Thanks Doc et al. for monitoring the situation and readying a contingency plan.  I've been there and done that in my FAA days: trying to decide just when to pull the trigger on a backup plan that will provide a level of service, but might make it harder and take longer in the end than just waiting for the primary system to come back up.  Get some well deserved rest.

The decision to move to the cloud is still a good one, it's the way of the future and this minor bump is no big deal.

v/r,

Jim Bedient

Affiliation
American Association of Variable Star Observers (AAVSO)
Maybe reconsider clouds?

A couple months ago when it was announced our website would move to the cloud, I had expressed some reservations about that. At the time, while having some concerns about reliability and safety, I did not think it was a really big issue. How surprised I was when this service failure occured yesterday! Not having an immediate warm fail-over to our in-house webserver added to the confusion. The only way I found out why it was down was by emailing to HQ! This has made me re-evaluate the safety issues of the cloud. While this recent failure only caused an inconvenient loss of service for a day, what if a more serious failure had occured? For example, if something had caused corruption of all the data on the amazon servers, so the different user accounts private data somehow got intermingled? What a nightmare to fix that would have been! Can the cloud guarantee such a catastrophic failure could never occur? Who would have thought the loss of our website access would have occured just months after we shifted over? This underscores the dangers of the "progress" of moving more computer services away from our own facilities to large anonymous providers. Yes, maybe on paper you save some money by getting more bandwidth for less dollars. But, how do you account for the potential devastating costs of loss of data and services in the event of failures? The cloud provider's paper guarantee of QOS then becomes worth only the material its written on... So, this is one of the big issues at stake. If you farm out services to others, you lose control of the situation yourself. I bet Doc was very frustrated, with all the emails coming in asking whats up?, yet little definitive information coming back from Amazon when things would be back to normal. (Service providers are notorious for keeping clients in the dark about progress. Just remember all the horror stories of people stuck on airplanes for hours and days!) I believe we all need to take a much closer look at cloud vs. in-house. And particularly, setting up a safe warm fail-over in case of cloud breakdowns. One idea may be to keep our servers up on the internet all the time, but access them via a slightly different name such as "www2.aavso.org" or directly by our own IP address (which can be input in any browser without need of DNS propagating the info). Lets reallly think about this! Mike LMK

dont jump to conclusions

We've had plenty of failures at HQ over the years that resulted in outages worse than this. Some of the failures were caused by equipment failures, some caused by our upstream providers failing, some caused by lightning, one caused by a truck backing up into our power pole, and one caused by an unauthorized intrusion.

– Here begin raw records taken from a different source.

(* ===== verification/Utf8.v ===== *)
(** * Strict UTF-8 ([valid_utf8] of [src/attach_ticket.cpp])

    The byte-mask loop the attach-ticket parser runs on every text field, and
    the theorem that it accepts exactly the encodings of sequences of Unicode
    scalar values: no overlong form, no surrogate, nothing past U+10FFFF. *)

From S2P Require Import Prelude.

Module Utf8.

(** ** The loop *)

(** [extra] and the initial [cp] the leading byte selects. *)
Definition lead_byte (c : Z) : option (nat * Z) :=
  if Z.land c 0xE0 =? 0xC0 then Some (1%nat, Z.land c 0x1F)
  else if Z.land c 0xF0 =? 0xE0 then Some (2%nat, Z.land c 0x0F)
  else if Z.land c 0xF8 =? 0xF0 then Some (3%nat, Z.land c 0x07)
  else None.

(** The inner loop over the continuation bytes: the code point and what
    follows it. *)
Fixpoint continuation (extra : nat) (cp : Z) (s : bytes) : option (Z * bytes) :=
  match extra with
  | O => Some (cp, s)
  | S extra =>
      match s with
      | [] => None
      | cc :: s =>
          if negb (Z.land (bz cc) 0xC0 =? 0x80) then None
          else continuation extra (Z.lor (Z.shiftl cp 6) (Z.land (bz cc) 0x3F)) s
      end
  end.

Definition bad_code_point (extra : nat) (cp : Z) : bool :=
  ((extra =? 1)%nat && (cp <? 0x80)) || ((extra =? 2)%nat && (cp <? 0x800)) ||
  ((extra =? 3)%nat && (cp <? 0x10000)) || (0x10FFFF <? cp) ||
  ((0xD800 <=? cp) && (cp <=? 0xDFFF)).

(** [s] is the part of the string from index [i] on; every turn consumes at
    least one byte, so its length is enough fuel. *)
Fixpoint valid_utf8_loop (fuel : nat) (s : bytes) : bool :=
  match fuel, s with
  | _, [] => true
  | O, _ => false
  | S fuel, c :: rest =>
      if bz c <? 0x80 then valid_utf8_loop fuel rest
      else
        match lead_byte (bz c) with
        | None => false
        | Some (extra, cp) =>
            if (length s <=? extra)%nat then false
            else
              match continuation extra cp rest with
              | None => false
              | Some (cp, rest) =>
                  if bad_code_point extra cp then false else valid_utf8_loop fuel rest
              end
        end
  end.

Definition valid_utf8 (s : bytes) : bool := valid_utf8_loop (length s) s.

(** ** Reference: the encoding of a Unicode scalar value *)

Definition scalar_value (cp : Z) : Prop := 0 ≤ cp ≤ 0x10FFFF ∧ ¬ (0xD800 ≤ cp ≤ 0xDFFF).

Definition encode_scalar (cp : Z) : bytes :=
  if cp <? 0x80 then [zb cp]
  else if cp <? 0x800 then [zb (0xC0 + cp / 64); zb (0x80 + cp mod 64)]
  else if cp <? 0x10000 then
    [zb (0xE0 + cp / 4096); zb (0x80 + (cp / 64) mod 64); zb (0x80 + cp mod 64)]
  else
    [zb (0xF0 + cp / 262144); zb (0x80 + (cp / 4096) mod 64); zb (0x80 + (cp / 64) mod 64);
     zb (0x80 + cp mod 64)].

Definition encode_text (cps : list Z) : bytes := concat (map encode_scalar cps).

(** ** Lemmas *)

(** The mask tests, by evaluation over the 256 bytes. *)
Lemma lead_byte_spec c :
  lead_byte (bz c) =
    if (192 <=? bz c) && (bz c <? 224) then Some (1%nat, bz c - 192)
    else if (224 <=? bz c) && (bz c <? 240) then Some (2%nat, bz c - 224)
    else if (240 <=? bz c) && (bz c <? 248) then Some (3%nat, bz c - 240)
    else None.
Proof. destruct c as [[] [] [] [] [] [] [] []]; vm_compute; done. Qed.

Lemma cont_byte_spec c :
  (Z.land (bz c) 0xC0 =? 0x80) = ((128 <=? bz c) && (bz c <? 192)) ∧
  Z.land (bz c) 0x3F = bz c mod 64.
Proof. destruct c as [[] [] [] [] [] [] [] []]; vm_compute; done. Qed.

Lemma cont_step cp c : Z.lor (Z.shiftl cp 6) (Z.land (bz c) 0x3F) = 64 * cp + bz c mod 64.
Proof.
  destruct (cont_byte_spec c) as [_ ->]. rewrite Z.lor_comm, lor_shiftl; [lia|lia|].
  apply Z.mod_pos_bound. lia.
Qed.

Lemma continuation_S extra cp c s :
  continuation (S extra) cp (c :: s) =
    if (128 <=? bz c) && (bz c <? 192)
    then continuation extra (64 * cp + bz c mod 64) s else None.
Proof.
  cbn [continuation]. destruct (cont_byte_spec c) as [-> _]. rewrite cont_step.
  by destruct (_ && _).
Qed.

Lemma zb_bz_eq c z : bz c = z → c = zb z.
Proof. intros <-. symmetry. apply zb_bz. Qed.

Lemma bz_zb_small z : 0 ≤ z < 256 → bz (zb z) = z.
Proof. intros. rewrite bz_zb. by apply Z.mod_small. Qed.

(** More fuel than bytes changes nothing. *)
Lemma continuation_length extra cp s cp' r :
  continuation extra cp s = Some (cp', r) → length s = (extra + length r)%nat.
Proof.
  revert cp s. induction extra as [|e IH]; intros cp s H; simpl in H; [naive_solver|].
  destruct s as [|c s]; [done|]. destruct (negb _); [done|]. apply IH in H. simpl. lia.
Qed.

Lemma valid_utf8_fuel f g s :
  (length s ≤ f)%nat → (length s ≤ g)%nat → valid_utf8_loop f s = valid_utf8_loop g s.
Proof.
  revert g s. induction f as [|f IH]; intros g s Hf Hg.
  - destruct s; [by destruct g|simpl in Hf; lia].
  - destruct s as [|c s]; [by destruct g|]. destruct g as [|g]; [simpl in Hg; lia|].
    simpl in Hf, Hg. cbn [valid_utf8_loop]. destruct (bz c <? 128); [apply IH; lia|].
    destruct (lead_byte (bz c)) as [[e cp]|]; [|done]. destruct (_ <=? e)%nat; [done|].
    destruct (continuation e cp s) as [[cp' r]|] eqn:Hc; [|done].
    apply continuation_length in Hc. destruct (bad_code_point _ _); [done|]. apply IH; lia.
Qed.

Ltac zify_div := Z.div_mod_to_equations; lia.

Lemma bad_code_point_false e cp :
  bad_code_point e cp = false ↔
  (e = 1%nat → 0x80 ≤ cp) ∧ (e = 2%nat → 0x800 ≤ cp) ∧ (e = 3%nat → 0x10000 ≤ cp) ∧
  cp ≤ 0x10FFFF ∧ ¬ (0xD800 ≤ cp ≤ 0xDFFF).
Proof.
  unfold bad_code_point. destruct (Nat.eqb_spec e 1), (Nat.eqb_spec e 2), (Nat.eqb_spec e 3);
    try lia; simpl; rewrite ?orb_false_r, ?orb_false_iff, ?andb_false_iff; lia.
Qed.

(** The sequences the inner loop accepts, by number of continuation bytes. *)
Lemma continuation_inv e cp s cp' r :
  continuation e cp s = Some (cp', r) →
  match e with
  | O => cp' = cp ∧ s = r
  | S e => ∃ c s', s = c :: s' ∧ 128 ≤ bz c < 192 ∧
      continuation e (64 * cp + bz c mod 64) s' = Some (cp', r)
  end.
Proof.
  destruct e as [|e]; [simpl; naive_solver|]. destruct s as [|c s]; [done|].
  rewrite continuation_S. destruct (_ && _) eqn:Hc; [|done]. intros H.
  exists c, s. split_and!; [done|lia..|done].
Qed.

Ltac continuation_inv :=
  repeat match goal with
  | H : continuation _ _ _ = Some _ |- _ =>
      apply continuation_inv in H; cbv beta iota in H;
      first [ destruct H as (? & ? & ? & ? & H) | destruct H as [? ?] ]; subst
  end.

(** One turn of the loop reads one scalar value ... *)
Lemma decode_scalar e cp c s cp' r :
  lead_byte (bz c) = Some (e, cp) →
  continuation e cp s = Some (cp', r) → bad_code_point e cp' = false →
  scalar_value cp' ∧ c :: s = encode_scalar cp' ++ r.
Proof.
  rewrite lead_byte_spec. intros Hl Hc Hb.
  apply bad_code_point_false in Hb as (H1 & H2 & H3 & H4 & H5).
  pose proof (bz_range c) as Hr.
  destruct ((192 <=? bz c) && _) eqn:G1; [|destruct ((224 <=? bz c) && _) eqn:G2;
    [|destruct ((240 <=? bz c) && _) eqn:G3; [|done]]];
    injection Hl as <- <-; continuation_inv; simplify_eq;
    (split; [unfold scalar_value; split; [zify_div|done]|]).
  all: unfold encode_scalar; repeat (case_match; [try zify_div|]); try zify_div.
  all: cbn [app]; repeat (apply (f_equal2 cons); [apply zb_bz_eq; zify_div|]); done.
Qed.

Lemma loop_decode f c s :
  valid_utf8_loop (S f) (c :: s) = true →
  ∃ cp r, scalar_value cp ∧ c :: s = encode_scalar cp ++ r ∧ valid_utf8_loop f r = true.
Proof.
  cbn [valid_utf8_loop]. pose proof (bz_range c).
  destruct (Z.ltb_spec (bz c) 128) as [Hc|Hc].
  { intros Hv. exists (bz c), s. split; [unfold scalar_value; lia|]. split; [|done].
    unfold encode_scalar. rewrite (proj2 (Z.ltb_lt _ _)) by done. by rewrite zb_bz. }
  destruct (lead_byte (bz c)) as [[e cp]|] eqn:Hl; [|done].
  destruct (_ <=? e)%nat; [done|]. destruct (continuation e cp s) as [[cp' r]|] eqn:Hs; [|done].
  destruct (bad_code_point e cp') eqn:Hb; [done|]. intros Hv. exists cp', r.
  by destruct (decode_scalar e cp c s cp' r) as [? ?].
Qed.

(** ... and reads every scalar value in one turn. *)
Lemma lead_byte_zb h e :
  (0 ≤ h < 32 ∧ e = 1%nat) ∨ (0 ≤ h < 16 ∧ e = 2%nat) ∨ (0 ≤ h < 8 ∧ e = 3%nat) →
  lead_byte (bz (zb (match e with 1%nat => 192 | 2%nat => 224 | _ => 240 end + h))) = Some (e, h).
Proof.
  rewrite lead_byte_spec.
  intros [[Hh ->]|[[Hh ->]|[Hh ->]]]; rewrite bz_zb_small by lia;
    repeat (case_match; [try (do 2 f_equal; lia); lia|]); lia.
Qed.

Lemma continuation_zb e cp m s :
  0 ≤ m < 64 →
  continuation (S e) cp (zb (128 + m) :: s) = continuation e (64 * cp + m) s.
Proof.
  intros Hm. rewrite continuation_S, bz_zb_small by lia.
  rewrite (proj2 (andb_true_iff _ _)) by lia.
  f_equal. zify_div.
Qed.

Lemma loop_multi f c s e h cp r :
  128 ≤ bz c → lead_byte (bz c) = Some (e, h) → continuation e h s = Some (cp, r) →
  bad_code_point e cp = false → valid_utf8_loop (S f) (c :: s) = valid_utf8_loop f r.
Proof.
  intros Hc Hl Hs Hb. cbn [valid_utf8_loop].
  rewrite (proj2 (Z.ltb_ge _ _)) by done. rewrite Hl.
  apply continuation_length in Hs as Hlen.
  rewrite (proj2 (Nat.leb_gt _ _)) by (cbn [length]; lia). by rewrite Hs, Hb.
Qed.

Lemma loop_encode f cp r :
  scalar_value cp →
  valid_utf8_loop (S f) (encode_scalar cp ++ r) = valid_utf8_loop f r.
Proof.
  intros [Hr Hs]. unfold encode_scalar.
  destruct (Z.ltb_spec cp 0x80); [|destruct (Z.ltb_spec cp 0x800);
    [|destruct (Z.ltb_spec cp 0x10000)]]; cbn [app].
  - cbn [valid_utf8_loop]. rewrite bz_zb_small by lia. by rewrite (proj2 (Z.ltb_lt _ _)) by lia.
  - apply (loop_multi _ _ _ 1 (cp / 64) cp).
    + rewrite bz_zb_small; zify_div.
    + apply (lead_byte_zb (cp / 64) 1). left. split; [zify_div|done].
    + rewrite continuation_zb by zify_div. cbn [continuation]. do 2 f_equal. zify_div.
    + apply bad_code_point_false. lia.
  - apply (loop_multi _ _ _ 2 (cp / 4096) cp).
    + rewrite bz_zb_small; zify_div.
    + apply (lead_byte_zb (cp / 4096) 2). right; left. split; [zify_div|done].
    + rewrite !continuation_zb by zify_div. cbn [continuation]. do 2 f_equal. zify_div.
    + apply bad_code_point_false. lia.
  - apply (loop_multi _ _ _ 3 (cp / 262144) cp).
    + rewrite bz_zb_small; zify_div.
    + apply (lead_byte_zb (cp / 262144) 3). right; right. split; [zify_div|done].
    + rewrite !continuation_zb by zify_div. cbn [continuation]. do 2 f_equal. zify_div.
    + apply bad_code_point_false. lia.
Qed.

Lemma encode_scalar_length cp : (0 < length (encode_scalar cp))%nat.
Proof. unfold encode_scalar. repeat case_match; simpl; lia. Qed.

Lemma valid_utf8_loop_encode cps f :
  Forall scalar_value cps → (length (encode_text cps) ≤ f)%nat →
  valid_utf8_loop f (encode_text cps) = true.
Proof.
  intros H. revert f. induction H as [|cp cps Hcp H IH]; intros f Hf; [by destruct f|].
  unfold encode_text in *. cbn [map concat] in *. rewrite length_app in Hf.
  pose proof (encode_scalar_length cp). destruct f as [|f]; [lia|].
  rewrite loop_encode by done. apply IH. lia.
Qed.

Lemma valid_utf8_loop_decode f s :
  valid_utf8_loop f s = true → ∃ cps, Forall scalar_value cps ∧ s = encode_text cps.
Proof.
  revert s. induction f as [|f IH]; intros [|c s] Hv; [by exists []|done|by exists []|].
  apply loop_decode in Hv as (cp & r & Hcp & -> & Hv). apply IH in Hv as (cps & Hcps & ->).
  exists (cp :: cps). split; [by constructor|done].
Qed.

(** ** Property *)

(**  [valid_utf8] accepts a byte string exactly when it is the UTF-8
    encoding of a sequence of Unicode scalar values. *)
Theorem valid_utf8_iff s :
  valid_utf8 s = true ↔ ∃ cps, Forall scalar_value cps ∧ s = encode_text cps.
Proof.
  split; [apply valid_utf8_loop_decode|].
  intros (cps & H & ->). by apply valid_utf8_loop_encode.
Qed.

End Utf8.
(** ** The records *)

Definition ResultEnvelopeSchema : list field :=
  [fld "result" T_binary false].
Definition OptionalResultEnvelopeSchema : list field :=
  [fld "result" T_binary true].
Definition CatalogQueryPrepareResultSchema : list field :=
  [fld "status" T_string false; fld "reason_code" T_string true; fld "reason_detail" T_string true;
   fld "prepared_query_token" T_binary true; fld "output_schema" T_binary true;
   fld "result_ordering" T_string true; fld "validated_catalog_version" T_int64 true;
   fld "validated_catalog_etag" T_string true; fld "context_digest" T_binary true;
   fld "expires_at_epoch_ms" T_int64 true; fld "estimated_rows" T_int64 true;
   fld "estimated_bytes" T_int64 true].
Definition ScanSplitSchema : list field :=
  [fld "payload" T_binary false; fld "token" T_binary false; fld "estimated_rows" T_int64 true;
   fld "rows_exact" T_bool false; fld "estimated_bytes" T_int64 true; fld "key_value" T_binary true;
   fld "range_index" T_int64 true; fld "column_bounds" T_binary true; fld "partition_bounds" T_binary true;
   fld "column_statistics" T_binary true; fld "location_ids" (list_of T_int64) true;
   fld "start_position" T_binary true; fld "end_position" T_binary true].
Definition GlobalInitResponseSchema : list field :=
  [fld "execution_id" T_binary false; fld "opaque_data" T_binary true; fld "max_workers" T_int64 false].
Definition AggregateBindResultSchema : list field :=
  [fld "output_schema" T_binary false; fld "execution_id" T_binary false].
Definition AggregateCombineResultSchema : list field :=
  [].
Definition AggregateDestructorResultSchema : list field :=
  [].
Definition AggregateFinalizeResultSchema : list field :=
  [fld "result_batch" T_binary false].
Definition AggregateStreamingChunkResultSchema : list field :=
  [fld "result_batch" T_binary false].
Definition AggregateStreamingCloseResultSchema : list field :=
  [].
Definition AggregateStreamingOpenResultSchema : list field :=
  [fld "execution_id" T_binary false].
Definition AggregateUpdateResultSchema : list field :=
  [].
Definition AggregateWindowResultSchema : list field :=
  [fld "result_batch" T_binary false].
Definition AggregateWindowBatchResultSchema : list field :=
  [fld "result_batch" T_binary false].
Definition AggregateWindowDestructorResultSchema : list field :=
  [].
Definition AggregateWindowInitResultSchema : list field :=
  [].
Definition BindResultSchema : list field :=
  [fld "output_schema" T_binary false; fld "opaque_data" T_binary true;
   fld "lookup_secret_types" (list_of T_string) false; fld "lookup_scopes" (list_of T_string) false;
   fld "lookup_names" (list_of T_string) false; fld "projection_expression_profiles" (list_of T_string) false;
   fld "repeatability" enum_type false].
Definition CatalogAttachResultSchema : list field :=
  [fld "attach_opaque_data" T_binary false; fld "supports_transactions" T_bool false;
   fld "supports_time_travel" T_bool false; fld "catalog_version_frozen" T_bool false;
   fld "catalog_version" T_int64 false; fld "attach_opaque_data_required" T_bool false;
   fld "default_schema" T_string true; fld "settings" (list_of T_binary) false;
   fld "secret_types" (list_of T_binary) false; fld "attach_catalogs" (list_of T_binary) false;
   fld "comment" T_string true; fld "tags" (map_of T_string T_string) false;
   fld "supports_column_statistics" T_bool false; fld "global_functions" (list_of T_binary) false;
   fld "global_function_prefix" T_string false; fld "resolved_data_version" T_string true;
   fld "resolved_implementation_version" T_string true; fld "supports_catalog_contents" T_bool false;
   fld "catalog_capabilities" T_binary true; fld "selected_capabilities" T_binary true;
   fld "query_pushdown" (T_struct [fld "encoding" T_string false; fld "semantic_profiles" (list_of T_string) false; fld "execution_modes" (list_of T_string) false; fld "backend_engine" T_string false; fld "backend_version" T_string false; fld "capability_revision" T_string false; fld "default_evaluation_context" (T_struct [fld "timezone" T_string false; fld "collation" T_string false; fld "default_order" T_string false; fld "default_null_order" T_string false; fld "preserve_insertion_order" T_bool false]) false; fld "max_query_bytes" T_int64 false]) true].
Definition CatalogCatalogsResultSchema : list field :=
  [fld "items" (list_of T_binary) false].
Definition CatalogContentsResultSchema : list field :=
  [fld "catalog_version" T_int64 false; fld "etag" T_string true; fld "not_modified" T_bool false;
   fld "schemas" T_binary true; fld "tables" T_binary true; fld "views" T_binary true;
   fld "functions" T_binary true; fld "macros" T_binary true; fld "indexes" T_binary true].
Definition CatalogCopyFromFormatsResultSchema : list field :=
  [fld "items" (list_of T_binary) false].
Definition CatalogDependenciesResultSchema : list field :=
  [fld "catalog_version" T_int64 false; fld "objects" (list_of T_binary) false;
   fld "dependencies" (list_of T_binary) false].
Definition CatalogIndexGetResultSchema : list field :=
  [fld "items" (list_of T_binary) false].
Definition CatalogIndexOptionDefinitionsResultSchema : list field :=
  [fld "schema" T_binary false; fld "defaults" T_binary false; fld "create_names" (list_of T_string) false;
   fld "alter_names" (list_of T_string) false].
Definition CatalogMacroGetResultSchema : list field :=
  [fld "items" (list_of T_binary) false].
Definition CatalogSchemaContentsFunctionsResultSchema : list field :=
  [fld "items" (list_of T_binary) false].
Definition CatalogSchemaContentsIndexesResultSchema : list field :=
  [fld "items" (list_of T_binary) false].
Definition CatalogSchemaContentsMacrosResultSchema : list field :=
  [fld "items" (list_of T_binary) false].
Definition CatalogSchemaContentsTablesResultSchema : list field :=
  [fld "items" (list_of T_binary) false].
Definition CatalogSchemaContentsViewsResultSchema : list field :=
  [fld "items" (list_of T_binary) false].
Definition CatalogSchemaGetResultSchema : list field :=
  [fld "items" (list_of T_binary) false].
Definition CatalogSchemaOptionDefinitionsResultSchema : list field :=
  [fld "schema" T_binary false; fld "defaults" T_binary false; fld "create_names" (list_of T_string) false;
   fld "alter_names" (list_of T_string) false].
Definition CatalogSchemasResultSchema : list field :=
  [fld "items" (list_of T_binary) false].
Definition CatalogTableConstraintsApplyResultSchema : list field :=
  [fld "table" T_binary false; fld "definition_revision" T_binary false;
   fld "constraints" (list_of T_binary) false].
Definition CatalogTableGetResultSchema : list field :=
  [fld "items" (list_of T_binary) false].
Definition CatalogTableOptionDefinitionsResultSchema : list field :=
  [fld "schema" T_binary false; fld "defaults" T_binary false; fld "create_names" (list_of T_string) false;
   fld "alter_names" (list_of T_string) false].
Definition CatalogTransactionBeginResultSchema : list field :=
  [fld "transaction_opaque_data" T_binary true].
Definition CatalogVersionResultSchema : list field :=
  [fld "version" T_int64 false].
Definition CatalogViewGetResultSchema : list field :=
  [fld "items" (list_of T_binary) false].
Definition TableBufferingCombineResultSchema : list field :=
  [fld "finalize_state_ids" (list_of T_binary) false].
Definition TableBufferingDestructorResultSchema : list field :=
  [].
Definition TableBufferingProcessResultSchema : list field :=
  [fld "state_id" T_binary false].
Definition TableFunctionCardinalityResultSchema : list field :=
  [fld "estimate" T_int64 true; fld "max" T_int64 true].
Definition TableFunctionDynamicToStringResultSchema : list field :=
  [fld "keys" (list_of T_string) false; fld "values" (list_of T_string) false].
Definition TableFunctionPlanResultSchema : list field :=
  [fld "splits" (list_of T_binary) false; fld "next_cursors" (list_of T_binary) true;
   fld "execution_id" T_binary true; fld "init_opaque_data" T_binary true; fld "max_workers" T_int64 true;
   fld "estimated_total_splits" T_int64 true; fld "estimated_total_rows" T_int64 true;
   fld "estimated_total_bytes" T_int64 true; fld "catalog_version" T_int64 true; fld "scope" T_string false;
   fld "locations" (list_of T_string) true; fld "key_grouping" T_binary true;
   fld "range_partitioning" T_binary true; fld "partitioning" (list_of T_binary) true;
   fld "sort_order" (list_of T_binary) true; fld "cache_max_age_seconds" T_int64 true;
   fld "start_position" T_binary true; fld "end_position" T_binary true].
Definition TableFunctionProjectionResultSchema : list field :=
  [fld "accepted_indices" (list_of T_int64) false; fld "bind_result" T_binary true].
Fixpoint empty_columns (schema : list field) : result (list array) :=
  match schema with
  | [] => Ok []
  | f :: schema =>
      match nulls (f_type f) 0 with
      | inl status => Wire.fail ("table-in-out: " +:+ status)
      | inr a => l ← empty_columns schema; Ok (a :: l)
      end
  end.
Definition make_empty (schema : schema_with_metadata) : result batch :=
  columns ← empty_columns schema.1; Ok (mkBatch schema.1 schema.2 0 columns).

Definition concatenate (batches : list batch) : result batch :=
  match combine_batches batches with inl status => Wire.fail ("table-in-out: " +:+ status) | inr b => Ok b end.

(** The function-wide advertisement, overridden by what the batches say. *)
Definition merge_cache (cache : option metadata) (m : gmap string string) : metadata :=
  filter (λ e, m !! e.1 = None) (default [] cache) ++ items m.

Definition emit_merged (fn : TableInOutFunction S) (can_resume : bool) (cache : option metadata) (schema : schema_with_metadata)
    (emitted : list EmittedBatch) (continued : bool) : result (reply * bool) :=
  let more := existsb eb_more emitted in
  throw_if (more && negb can_resume)
    (Runtime_error ("table-in-out '" +:+ fn_name fn +:+
       "' emitted more output but cannot resume; derive it from ResumableTableInOutFunction"));;
  let cache := if continued then None else cache in
  m ← merge_items (fn_name fn) continued emitted (mkMerged [] [] false ∅);
  match m_batches m with
  | [] =>
      empty ← make_empty schema;
      Ok ((empty, if more then Some [(kStatus, kHaveMoreOutput)] else None), more)
  | first :: rest =>
      b ← (match rest with [] => Ok first | _ => concatenate (m_batches m) end : result batch);
      let md := if m_have m then <[kParentRow := encode_parent_rows (m_parents m)]> (m_metadata m) else m_metadata m in
      let md := if more then <[kStatus := kHaveMoreOutput]> md else md in
      Ok ((b, if bool_decide (md = ∅) then cache else Some (merge_cache cache md)), more)
  end.

(** ** The exchange *)

Record TableInOutExchange := mkExchange {
  fn_ : TableInOutFunction S;
  output_schema_ : schema_with_metadata;
  cache_ : option metadata;
  continuation_ : option S;
  more_pending_ : bool;
}.

Definition open_continuation (fn : TableInOutFunction S) : result (option S) :=
  match fn_continuation fn with Some c => s ← initial_state c; Ok (Some s) | None => Ok None end.

Definition open_exchange (fn : TableInOutFunction S) (schema : schema_with_metadata) : result TableInOutExchange :=
  s ← open_continuation fn; Ok (mkExchange fn schema (cache_metadata (fn_cache_control fn)) s false).

Definition is_tick (input : AnnotatedBatch) : bool := bool_decide (metadata_value (ab_metadata input) kStatus = Some kContinue).

(** What the function makes of an input, and its next state. *)
Definition call_function (x : TableInOutExchange) (input : AnnotatedBatch) : result (list EmittedBatch * option S) :=
  let v := mkValidators (metadata_value (ab_metadata input) kIfNoneMatch) (metadata_value (ab_metadata input) kIfModifiedSince) in
  match fn_continuation (fn_ x), continuation_ x with
  | Some c, Some s =>
      '(out, s) ← (if is_tick input then c_resume c no_validators s else c_process c v (ab_batch input) s);
      Ok (out, Some s)
  | _, _ =>
      if is_tick input then Throw (Undefined_behaviour "a call through a null continuation")
      else out ← fn_process (fn_ x) v (ab_batch input); Ok (out, None)
  end.

Definition exchange (x : TableInOutExchange) (input : AnnotatedBatch) : result (reply * TableInOutExchange) :=
  let tick := is_tick input in
  throw_if (tick && negb (more_pending_ x))
    (Runtime_error (fn_name (fn_ x) +:+ ": continuation tick received, but no output is pending"));;
  throw_if (tick && match ab_batch input with Some b => negb (b_rows b =? 0) | None => false end)
    (Runtime_error (fn_name (fn_ x) +:+ ": a continuation tick must have no rows, got " +:+
                    number (from_option b_rows 0 (ab_batch input))));;
  throw_if (negb tick && more_pending_ x)
    (Runtime_error (fn_name (fn_ x) +:+ ": input received while output is pending; expected a continuation tick"));;
  '(emitted, s) ← call_function x input;
  '(r, more) ← emit_merged (fn_ x) (bool_decide (is_Some (continuation_ x))) (cache_ x) (output_schema_ x) emitted tick;
  Ok (r, mkExchange (fn_ x) (output_schema_ x) (cache_ x) s more).
(* ===== verification/Storage.v ===== *)
(** * State that outlives a process ([src/storage.cpp], [include/vgi/storage.h])

    [FilesystemStorage]: key/value files, append-only logs and claimable
    queues under a base directory that several worker processes share.  The
    disk is a map from paths to contents; a process adds the two caches of
    [queue_pop].  An operation is a function of process and disk.  Directories
    hold nothing of their own: creating one changes nothing, and a missing one
    reads like an empty one, as the code treats it. *)

From stdpp Require Import sorting.
From S2P Require Import Prelude Text.

Module Storage.

Abbreviation path := (list bytes).
Abbreviation files := (gmap (list bytes) bytes).

(** What the operating system may refuse: writing a file, renaming, creating. *)
Class Disk := {
  disk_write : path → bytes → bool;
  disk_rename : path → path → bool;
  disk_create : path → bool;
}.

(** A disk that refuses nothing. *)
Class Healthy (D : Disk) : Prop := {
  healthy_write p v : disk_write p v = true;
  healthy_rename p q : disk_rename p q = true;
  healthy_create p : disk_create p = true;
}.

(** One worker process. *)
Record Proc := mkProc {
  pid : Z;
  queue_cursors_ : gmap bytes Z;
  queue_highs_ : gmap bytes Z;
}.

Definition new_proc (p : Z) : Proc := mkProc p ∅ ∅.

(** ** Names *)

Definition kDigits : bytes := bs "0123456789abcdef".
Definition digit_at (i : Z) : ascii := default NUL (kDigits !! Z.to_nat i).

Definition hex (b : bytes) : bytes :=
  concat (map (λ c, [digit_at (Z.shiftr (bz c) 4); digit_at (Z.land (bz c) 15)]) b).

None of those instances would have been a problem on the cloud. Of them, only the intrusion would have still occured and it would have been resolved almost instantly due to our ability to quickly restore to a recent backup with the click of a button. It is true that yesterday's outage would not have occured if we were hosted on site. But, overall, the history of our servers suggests that the cloud is much safer and more stable than hosting things ourselves. No one said the cloud would be perfect, we just said that it would be better. And the sample size is too small to make a decision on that statement at this time. And that doesn't even touch on the myriad of other positives we get out of the cloud - outside of stability. I think it would be foolish to make a decision as important as this in the immediate aftermath of a single outage. We need to think of things in the long term, big picture perspective. 

The one recommendation I do have ties into Mike's point of no notification. The original goal of the cloud was to have our servers on site available as an immediate backup. Doc decided not to use that due to 2 reasons: 1. it would take time for the DNS change to propagate and 2. he did not know whether the outage would be over by the time staff made the switch.

My advice is to change the TTL on our DNS record to something very short (say 15 minutes). That would make any DNS change propagate worldwide very quickly. Then, when something like this happens, update the DNS to point to our server and then have our server do nothing but show a simple web page with a status message. That is, the entire web server doesnt need to be functioning. Just a message telling people what's up.

aaron

Affiliation
American Association of Variable Star Observers (AAVSO)
Moderator note
Per forum rules, we ask that you please keep all discussion about AAVSO policy in the AAVSO Governance forum.  Any further discussion on policy will be removed from this thread.  Thank you!